EXERCISE DETAILS | Select, from the material below, each line with "production" in it.

DATA SUPPLIED |
(* ===== verification/UsersRoutes.v ===== *)
(** * The routes of user-management

    [services/user-management]: [auth/auth.controller.ts], [users/users.controller.ts]
    and [app.controller.ts] as one table, with what [main.ts] puts in front of it: the
    proxy it trusts and the validation of bodies. *)

From S2P Require Import Prelude Js World Concurrency Json RefreshTokens Auth AuthGuard Startup Routes.

Local Open Scope Z_scope.

Set Default Proof Using "Type*".

(** ** main.ts *)

(** [app.set('trust proxy', 1)] *)
Definition trust_proxy : nat := 1.

(** What Express makes of the address of a request ([req.ip], by proxy-addr): of the
    socket's address and the header [x-forwarded-for], when so many hops are trusted. *)
Class ProxyAddr := { proxyaddr : nat -> option string -> option string -> option string }.

(** A header with a single address, behind one trusted hop. *)
Class ProxyAddrLaws `{ProxyAddr} : Prop := {
  one_hop socket a : truthy a = true -> occurs ","%char a = false -> trim a = a ->
    proxyaddr 1 socket (Some a) = Some a;
}.

(** A request as Express parses it; a missing body is an object without fields. *)
Record usersRequest := mkUsersRequest {
  ur_method : string;
  ur_segments : list string;
  ur_body : list (string * json);
  ur_cookie : option string;
  ur_agent : option string;
  ur_socket : option string;
  ur_forwarded_for : option string;
  ur_http : httpRequest;
}.

(** A field of the body, as a DTO sees it: [null] is as good as missing to the one
    field that may be, and no text to the others. *)
Definition dto_field (name : string) (body : list (string * json)) : field :=
  match snd <$> List.find (fun f => bool_decide (f.1 = name)) body with
  | None => Missing
  | Some (JStr s) => Auth.Str s
  | Some _ => NotAString
  end.

Definition optional_field (name : string) (body : list (string * json)) : field :=
  match snd <$> List.find (fun f => bool_decide (f.1 = name)) body with
  | Some JNull => Missing
  | _ => dto_field name body
  end.

(** [ValidationPipe({ whitelist, forbidNonWhitelisted })]: a body with a field the
    DTO does not declare is refused. *)
Definition whitelisted (names : list string) (body : list (string * json)) : bool :=
  forallb (fun f => bool_decide (f.1 ∈ names)) body.

Definition validated {A} (names : list string) (body : list (string * json)) (dto : result exn A) : result exn A :=
  if whitelisted names body then dto else Err (BadRequestException "Bad Request").

Inductive usersAnswer :=
| UHealth (h : string * string * nat)
| UProfile (u : PublicUser)
| USession (s : Session)
| UNothing.

Section UsersRoutes.
Context {TU TR : Type} `{Table User TU} `{Table RefreshToken TR} `{JwtService} `{ProxyAddr}.
Context (sha256_hex : string -> string) (randomToken randomUUID : nat -> string).
Context (argon2_hash : nat -> string -> string) (argon2_verify : string -> string -> option bool).
Context (jwt_sign : UserRole -> string -> Z -> string).
Context (ttlDays accessTtl : Z) (production : bool) (decoyHash : string) (isEmail : string -> bool).
Context (options : AuthLibOptions).

Abbreviation um := (world (users_db TU TR)).
Abbreviation M := (io um exn).
(** A handler also leaves cookies on its answer, even when it throws. *)
Abbreviation answering A := (prog um (list cookie_op * result exn A)).

Definition ip (rq : usersRequest) : option string := proxyaddr trust_proxy (ur_socket rq) (ur_forwarded_for rq).

Definition plain {A} (m : M A) : answering A := pbind m (fun r => Done ([], r)).

Definition with_cookies (m : M (Session * list cookie_op)) : answering usersAnswer :=
  pbind m (fun r => match r with
                    | Ok (s, c) => Done (c, Ok (USession s))
                    | Err e => Done ([], Err e)
                    end).

(** The body goes through its pipe before the handler begins. *)
Definition piped {A B} (dto : result exn A) (handler : A -> answering B) : answering B :=
  match dto with Ok x => handler x | Err e => Done ([], Err e) end.

Definition register_dto (body : list (string * json)) : result exn Credentials :=
  validated ["email"; "password"] body
    (validate_register isEmail (dto_field "email" body) (dto_field "password" body)).

Definition login_dto (body : list (string * json)) : result exn Credentials :=
  validated ["email"; "password"] body
    (validate_login isEmail (dto_field "email" body) (dto_field "password" body)).

Definition refresh_dto (body : list (string * json)) : result exn (option string) :=
  validated ["refreshToken"] body (validate_refresh (optional_field "refreshToken" body)).

Definition register_handler (rq : usersRequest) : answering usersAnswer :=
  piped (register_dto (ur_body rq)) (fun dto =>
    plain (let! u := register randomUUID argon2_hash dto in ret (UProfile u))).

Definition login_handler (rq : usersRequest) : answering usersAnswer :=
  piped (login_dto (ur_body rq)) (fun dto =>
    with_cookies (login_route sha256_hex randomToken randomUUID argon2_verify jwt_sign ttlDays accessTtl production
                    decoyHash dto (ip rq) (ur_agent rq))).

Definition refresh_handler (rq : usersRequest) : answering usersAnswer :=
  piped (refresh_dto (ur_body rq)) (fun body =>
    with_cookies (refresh_route sha256_hex randomToken randomUUID jwt_sign ttlDays accessTtl production
                    body (ur_cookie rq) (ip rq) (ur_agent rq))).

Definition logout_handler (rq : usersRequest) : answering usersAnswer :=
  piped (refresh_dto (ur_body rq)) (fun body =>
    pbind (logout_route sha256_hex body (ur_cookie rq)) (fun r =>
      Done (r.1, match r.2 with Ok _ => Ok UNothing | Err e => Err e end))).

Definition me_handler (rq : usersRequest) : answering usersAnswer :=
  plain (let! u := guarded options (ur_http rq) me in ret (UProfile u)).

Definition users_health : answering usersAnswer := plain (let! h := users_checkHealth in ret (UHealth h)).

Record users_route := mkUsersRoute {
  us_method : string;
  us_pattern : list seg;
  us_code : Z;
  us_handler : usersRequest -> answering usersAnswer;
}.

Definition users_routes : list users_route := [
  mkUsersRoute "GET" [Lit "health"] 200 (fun _ => users_health);
  mkUsersRoute "GET" [Lit "users"; Lit "me"] 200 me_handler;
  mkUsersRoute "POST" [Lit "auth"; Lit "register"] 201 register_handler;
  mkUsersRoute "POST" [Lit "auth"; Lit "login"] 200 login_handler;
  mkUsersRoute "POST" [Lit "auth"; Lit "refresh"] 200 refresh_handler;
  mkUsersRoute "POST" [Lit "auth"; Lit "logout"] 204 logout_handler].

(** The cookies set, and the status and the answer or what is thrown. *)
Definition serve_users (rq : usersRequest) : answering (Z * usersAnswer) :=
  match List.find (fun r => bool_decide (ur_method rq = us_method r)
                            && (match match_path (us_pattern r) (ur_segments rq) with Some _ => true | None => false end))
          users_routes with
  | Some r => pbind (us_handler r rq) (fun x =>
      Done (x.1, match x.2 with Ok a => Ok (us_code r, a) | Err e => Err e end))
  | None => Done ([], Err (NotFoundException ("Cannot " +:+ ur_method rq +:+ " /" +:+ str_join "/" (ur_segments rq))))
  end.

(** ** The address a session records *)

Context `{!TableLaws User TU} `{!TableLaws RefreshToken TR}.

(** Every session of [w'] was in [w], under the same address, or records one of [P]. *)
Definition records (P : option string -> Prop) (w w' : um) : Prop :=
  forall r', r' ∈ tokens_of w' -> P (rt_ipAddress r') \/
    exists r, r ∈ tokens_of w /\ rt_id r = rt_id r' /\ rt_ipAddress r = rt_ipAddress r'.

Section Records.
Context (P : option string -> Prop).

Abbreviation steps p := (each_step (records P) p).
Abbreviation fit := (fun r => P (rt_ipAddress r)).

Lemma records_same (w w' : um) : refreshToken (data w') = refreshToken (data w) -> records P w w'.
Proof. unfold records, tokens_of. intros -> r Hr. right. by exists r. Qed.

Lemma records_refl (w : um) : records P w w.
Proof. by apply records_same. Qed.

Lemma records_trans (w1 w2 w3 : um) : records P w1 w2 -> records P w2 w3 -> records P w1 w3.
Proof.
  intros Hl Hr r3 Hr3. destruct (Hr r3 Hr3) as [Hp|(r2 & Hr2 & Hi & Ha)]; [by left|].
  destruct (Hl r2 Hr2) as [Hp|(r1 & Hr1 & Hi' & Ha')]; [left; by rewrite <- Ha|].
  right. exists r1. split; [done|]. split; congruence.
Qed.

#[local] Hint Resolve records_refl : core.

#[local] Instance records_keeps : Keeps fit (records P).
Proof.
  split.
  - intros w w' E _ _. apply records_same. by rewrite E.
  - intros p f w Hf r'. unfold tokens_of. cbn [set_tokens with_data data refreshToken]. rewrite elem_update.
    intros (r & Hr & ->). right. exists r. split; [done|]. destruct (p r); [|done]. by destruct (Hf r) as [-> _ _ _ -> _].
  - intros r w Hp _ _ _ r'. unfold tokens_of. cbn [set_tokens with_data data refreshToken]. rewrite elem_insert.
    intros [->|Hr]; [by left|]. right. by exists r'.
  - intros p w r'. unfold tokens_of. cbn [set_tokens with_data data refreshToken]. rewrite elem_delete.
    intros [Hr _]. right. by exists r'.
  - intros u w _. by apply records_same.
Qed.

Lemma records_cookies (m : M (Session * list cookie_op)) : steps m -> steps (with_cookies m).
Proof. intros Hm. apply each_step_pbind; [done|]. by intros [[s c]|e]. Qed.

Lemma records_serve (rq : usersRequest) : P (ip rq) -> steps (serve_users rq).
Proof.
  intros Hp. unfold serve_users. destruct (List.find _ _) as [r|] eqn:E; [|done].
  apply List.find_some in E as [Hr%list_elem_of_In _]. apply each_step_pbind; [|done]. unfold users_routes in Hr.
  repeat (apply elem_of_cons in Hr as [->|Hr]; [cbn [us_handler]|]); [..|by apply not_elem_of_nil in Hr].
  - apply each_step_pbind; [|done]. unfold users_checkHealth.
    assert (forall X (f : users_db TU TR -> result exn X), steps (query (fun d => (f d, d)) : M X)) as Hq.
    { intros X f. apply each_step_perform. intros w. destruct (db_up w); [|done]. by apply records_same. }
    apply each_step_bind; [|done]. apply each_step_bind; [apply Hq|]. intros x. apply each_step_bind; [apply Hq|done].
  - apply each_step_pbind; [|done]. apply each_step_bind; [|done]. unfold guarded.
    apply each_step_bind; [by apply step_Date_now|]. intros now. destruct (canActivate _ _ _) as [[[|]|e] h]; [|done..].
    unfold me. destruct (CurrentUser h) as [u|]; [|done]. destruct (user_id u) as [[]|]; try done.
    law (steps_getPublicProfile fit).
  - unfold register_handler, piped. destruct (register_dto _) as [dto|e]; [|done].
    apply each_step_pbind; [|done]. apply each_step_bind; [law (steps_register _ _ fit)|done].
  - unfold login_handler, piped. destruct (login_dto _) as [dto|e]; [|done].
    apply records_cookies, each_step_bind; [law (steps_login _ _ _ _ _ _ _ _ fit); by intros ? *|done].
  - unfold refresh_handler, piped. destruct (refresh_dto _) as [body|e]; [|done]. apply records_cookies.
    unfold refresh_route. case_match; [|done]. apply each_step_bind; [law (steps_refresh _ _ _ _ _ _ fit); by intros ? *|done].
  - unfold logout_handler, piped. destruct (refresh_dto _) as [body|e]; [|done].
    apply each_step_pbind; [|done]. apply each_step_pbind; [law (steps_logout _ fit)|done].
Qed.
End Records.

(** However requests interleave, and whatever else happens that creates no session, a
    session records the address of a request, or was there before. *)
Lemma served_records (env : um -> um -> Prop) (rqs : list usersRequest) (w : um) (c : config) :
  (forall s s', env s s' -> refreshToken (data s') = refreshToken (data s)) ->
  rtc (cstep env) (List.map serve_users rqs, w) c ->
  records (fun a => exists rq, rq ∈ rqs /\ ip rq = a) w c.2.
Proof.
  intros Henv Hreach. set (P := fun a => exists rq, rq ∈ rqs /\ ip rq = a).
  assert (rtc (records P) w c.2) as Hw.
  { apply (each_step_pool (records P) env (List.map serve_users rqs, w) c); [| |done].
    - intros s s' Hs. by apply records_same, Henv.
    - intros p Hp. simpl in Hp. apply list_elem_of_In, List.in_map_iff in Hp as (rq & <- & Hrq%list_elem_of_In).
      apply records_serve. by exists rq. }
  revert Hw. clear Hreach. clearbody P. generalize c.2. intros w2 Hw. induction Hw as [x|x y z Hxy _ IH]; [by apply records_same|by apply (records_trans P x y z)].
Qed.
End UsersRoutes.
Definition loaded : result exn (list MessagePage) :=
  Eval vm_compute in fst (run (load_all "u1" "a1" 3 None) ran.2).

Lemma synced_mailbox : mailbox_ok 2 "u1" "a1" ran.2.
Proof.
  split; [reflexivity|reflexivity| | |unfold messages_of; simpl; lia].
  - apply (bool_decide_unpack _). vm_compute. exact I.
  - intros m Hm. assert (Forall (fun m => truthy (m_id m) = true) (messages_of ran.2)) as Hall
      by (repeat constructor).
    by apply (proj1 (Forall_forall _ _) Hall).
Qed.
End Morning.

Lemma synced_mail_shown_witness :
  exists ps, Morning.loaded = Ok ps /\ length (rows_of ps) = 2.
Proof.
  destruct (synced_mail_shown Mailbox.uuid Morning.hex Mailbox.simpleParser Mailbox.storage_ok Mailbox.reg
    Mailbox.lawful_reg 3 2 "u1" Jobs.job Mailbox.box Mailbox.provider
    (mkOutcome "a1" "initial" 3 2 0 1) Mailbox.w0 Morning.ran.2
    (schedule (replicate 4 0) ([load_all "u1" "a1" 3 None], Morning.ran.2)) Morning.loaded)
    as (c & ids & w1 & w2 & ps & ms & _ & _ & _ & _ & E & _).
  - exact Mailbox.uuid_inj.
  - intros n m _ Hm. inversion Hm.
  - reflexivity.
  - reflexivity.
  - intros c i r w w' E. injection E as E _. case_bool_decide; [discriminate|]. by injection E as <-.
  - vm_compute. reflexivity.
  - split; reflexivity.
  - reflexivity.
  - exact Morning.synced_mailbox.
  - apply schedule_reachable.
  - vm_compute. reflexivity.
  - exists ps. split; [exact E|]. injection E as <-. reflexivity.
Defined.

RESULT BELOW |
Context (ttlDays accessTtl : Z) (production : bool) (decoyHash : string) (isEmail : string -> bool).
    with_cookies (login_route sha256_hex randomToken randomUUID argon2_verify jwt_sign ttlDays accessTtl production
    with_cookies (refresh_route sha256_hex randomToken randomUUID jwt_sign ttlDays accessTtl production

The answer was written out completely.